Last week was my anniversary and I forgetfully let it pass.

Fortunately it was not my 35th wedding anniversary, but rather marked seven years writing this general-interest column on Saturdays. That adds up to 364 columns of 700 words, for a total of more than a quarter-million words.

Hence, a timely topic seems to be to discuss my wordiness.

Rather, my newfound brevity because for 25 years I wrote a sports column of 800 to 850 words each.

When I began this new 700-word challenge, it felt like trying to pack for a two-week vacation in a school backpack. I found myself still saying hello to an essay subject when it was time to bid goodbye.

But a funny thing happened: my frustration slowly shrank and I found myself enjoying the Haiku-like difficulty. Too, I found truth in Ben Franklin’s apology to a friend: “If I had more time, I would have written a shorter letter.”1twain

I still usually start by writing north of 900 words, but then I must take the time to write a shorter letter. Oftentimes, eliminating 200 words takes longer than writing the original draft. Trimming the final dozen words alone to get below 700 can take an hour.

Here again I find inspiration in others. Ernest Hemingway had his “Iceberg Theory” in which he believed that the seven-eighths a writer leaves out is as important as the one-eighth he puts in above water.
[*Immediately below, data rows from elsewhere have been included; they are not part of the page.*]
(** X17: [main] never raises; it returns a status.  The status is [False]
    when the engine cannot be made, and then no table has been touched; it is
    [True] only if every file of the mapping is on disk and readable. *)
Theorem main_returns_status (w : world) :
  ∃ b w',
    main repr_num to_datetime w = (Ok b, w')
    ∧ (∀ e, planned (faults w) 0 = Some e →
            b = false ∧ tables w' = tables w)
    ∧ (b = true →
       ∀ file table, (file, table) ∈ FILE_TABLE_MAPPING →
         ∃ df, files w !! file = Some (Ok df)).
Proof.
  unfold main, try_except. unfold mbind at 1. unfold prog_bind at 1.
  destruct (planned (faults w) 0) as [e|] eqn:Hengine.
  { rewrite (upload_all_files_no_engine w e Hengine).
    eexists _, _. split; [reflexivity|]. split; [|done].
    intros e' _. done. }
  destruct (upload_all_files_loop repr_num to_datetime w)
    as (results & w1 & Hrun & Hdom & _ & Hread).
  rewrite Hengine in Hrun. rewrite Hrun.
  unfold mbind, prog_bind.
  destruct (verify_uploads w1) as [[[]|e] w2].
  - eexists _, _. split; [reflexivity|]. split; [done|].
    intros Hb%bool_decide_eq_true file table Hmem.
    apply (Hread file table Hmem).
    destruct (proj2 (Hdom table)) as [b Hlookup].
    { apply list_elem_of_fmap. by exists (file, table). }
    rewrite Hlookup. f_equal. by eapply all_true.
  - eexists _, _. split; [reflexivity|]. split; [done|]. done.
Qed.

End upload_run.

Lemma main_returns_status_witness :
  ∃ w',
    LoadToRds.main (λ _, "0"%string) Ok upload_world = (Ok false, w').
Proof.
  destruct (main_returns_status (λ _, "0"%string) Ok upload_world)
    as (b & w' & Hrun & _ & Htrue).
  destruct b; [|by exists w'].
  destruct (Htrue eq_refl "Data/final/merged_time_series_data.csv"%string
              "merged_time_series_data"%string) as [df Hdf].
  - unfold LoadToRds.FILE_TABLE_MAPPING. do 5 right. left.
  - vm_compute in Hdf. discriminate Hdf.
Defined.

(** * Lambda/lambda_function.py: what the handler leaves in the bucket *)

Section handler_store.
Import Lambda.

(** A run, by what the services did: the response, and the bucket it
    leaves. *)
Lemma lambda_handler_run (event context : json) (w : world) :
  let date_str := Calendar.strftime_Y_m_d (today w) in
  let stored (key : string) (j : json) (m : gmap (string * string) s3_object) :=
    <[(BUCKET_NAME w, key) :=
        {| Body := Dumps j; ContentType := "application/json" |}]> m in
  let done_ :=
    {| statusCode := 200;
       body := Dumps (JObj
         [("message"%string, JStr "Weather and stock data stored successfully");
          ("date"%string, JStr date_str)]) |} in
  let failed (e : exn) :=
    {| statusCode := 500;
       body := Dumps (JObj [("message"%string, JStr "Error in Lambda");
                            ("error"%string, JStr (str_exn e))]) |} in
  ∃ w',
    today w' = today w
    ∧ env_bucket_name w' = env_bucket_name w
    ∧ http w' = http w
    ∧ match http w weather_url, http w stock_url with
      | Ok weather_json, Ok stock_json =>
          match planned (faults w) 0, planned (faults w) 1 with
          | None, None =>
              lambda_handler event context w = (Ok done_, w')
              ∧ s3 w' = stored (sp500_key date_str) stock_json
                          (stored (weather_key date_str) weather_json (s3 w))
          | None, Some e =>
              lambda_handler event context w = (Ok (failed e), w')
              ∧ s3 w' = stored (weather_key date_str) weather_json (s3 w)
          | Some e, _ =>
              lambda_handler event context w = (Ok (failed e), w')
              ∧ s3 w' = s3 w
          end
      | Raise e, _ | Ok _, Raise e =>
          lambda_handler event context w = (Ok (failed e), w') ∧ s3 w' = s3 w
      end.
Proof.
  intros date_str stored done_ failed.
  unfold done_, failed, stored, date_str. clear.
  unfold lambda_handler, try_except, mbind, prog_bind, gets, fetch_json.
  cbv beta iota.
  assert (∀ (r : result response * world) (m : gmap (string * string) s3_object),
            today r.2 = today w → env_bucket_name r.2 = env_bucket_name w →
            http r.2 = http w → s3 r.2 = m →
            ∃ w', today w' = today w
                  ∧ env_bucket_name w' = env_bucket_name w
                  ∧ http w' = http w
                  ∧ r = (r.1, w') ∧ s3 w' = m) as Hpack.
  { intros [r w'] m ????. by exists w'. }
  destruct (http w weather_url) as [weather_json|e]; [|by apply Hpack].
  destruct (http w stock_url) as [stock_json|e]; [|by apply Hpack].
  rewrite put_object_planned.
  destruct (planned (faults w) 0) as [e|]; [by apply Hpack|].
  rewrite put_object_planned. cbn [faults].
  rewrite (planned_drop _ 1 0). cbn [Nat.add].
  destruct (planned (faults w) 1) as [e|]; by apply Hpack.
Qed.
The poet John Ruskin put it this way: “Say all you have to say in the fewest possible words, or your reader will be sure to skip them; and in the plainest possible words or he will certainly misunderstand them.”

My writing idol, the late Pulitzer Prize-winning sports columnist Jim Murray, once told me: “Try not to run out of your allotment of commas.” He explained that before filing a column, he would re-read it one final time and replace as many commas as possible with periods.

Mark Twain felt similarly about adjectives, advising: “As to the adjective, when in doubt, strike it out.”

In other words, easy reading is hard writing. It requires rewriting, striking out words, rewriting again.

“I’m not a very good writer, but I’m an excellent rewriter,” the outstanding novelist James Michener said.

Again from Hemingway, who was more blunt than Michener: “The first draft of anything is (doo-doo).” Although Papa didn’t say “doo-doo.”

Henry Beston, an acclaimed author and naturalist, said he sometimes spent an entire morning on a single sentence. Oscar Wilde was even more painstaking, being credited with saying: “I spent all morning putting in a comma and all afternoon taking it out.”

The importance of a comma or a single word is no small thing. Mark Twain, no doubt taking the time to craft a shorter letter, wrote to George Bainton: “The difference between the almost right word & the right word is really a large matter – it’s the difference between the lightning bug and the lightning.”

Henry David Thoreau famously advised, “Simplify, simplify.” His friend, Ralph Waldo Emerson, replied even more wisely: “One ‘simplify’ would have sufficed.”

“Simplicity is the glory of expression,” Walt Whitman gloriously expressed in a mere six words. Leonardo da Vinci, however, needed only five words: “Simplicity is the ultimate sophistication.”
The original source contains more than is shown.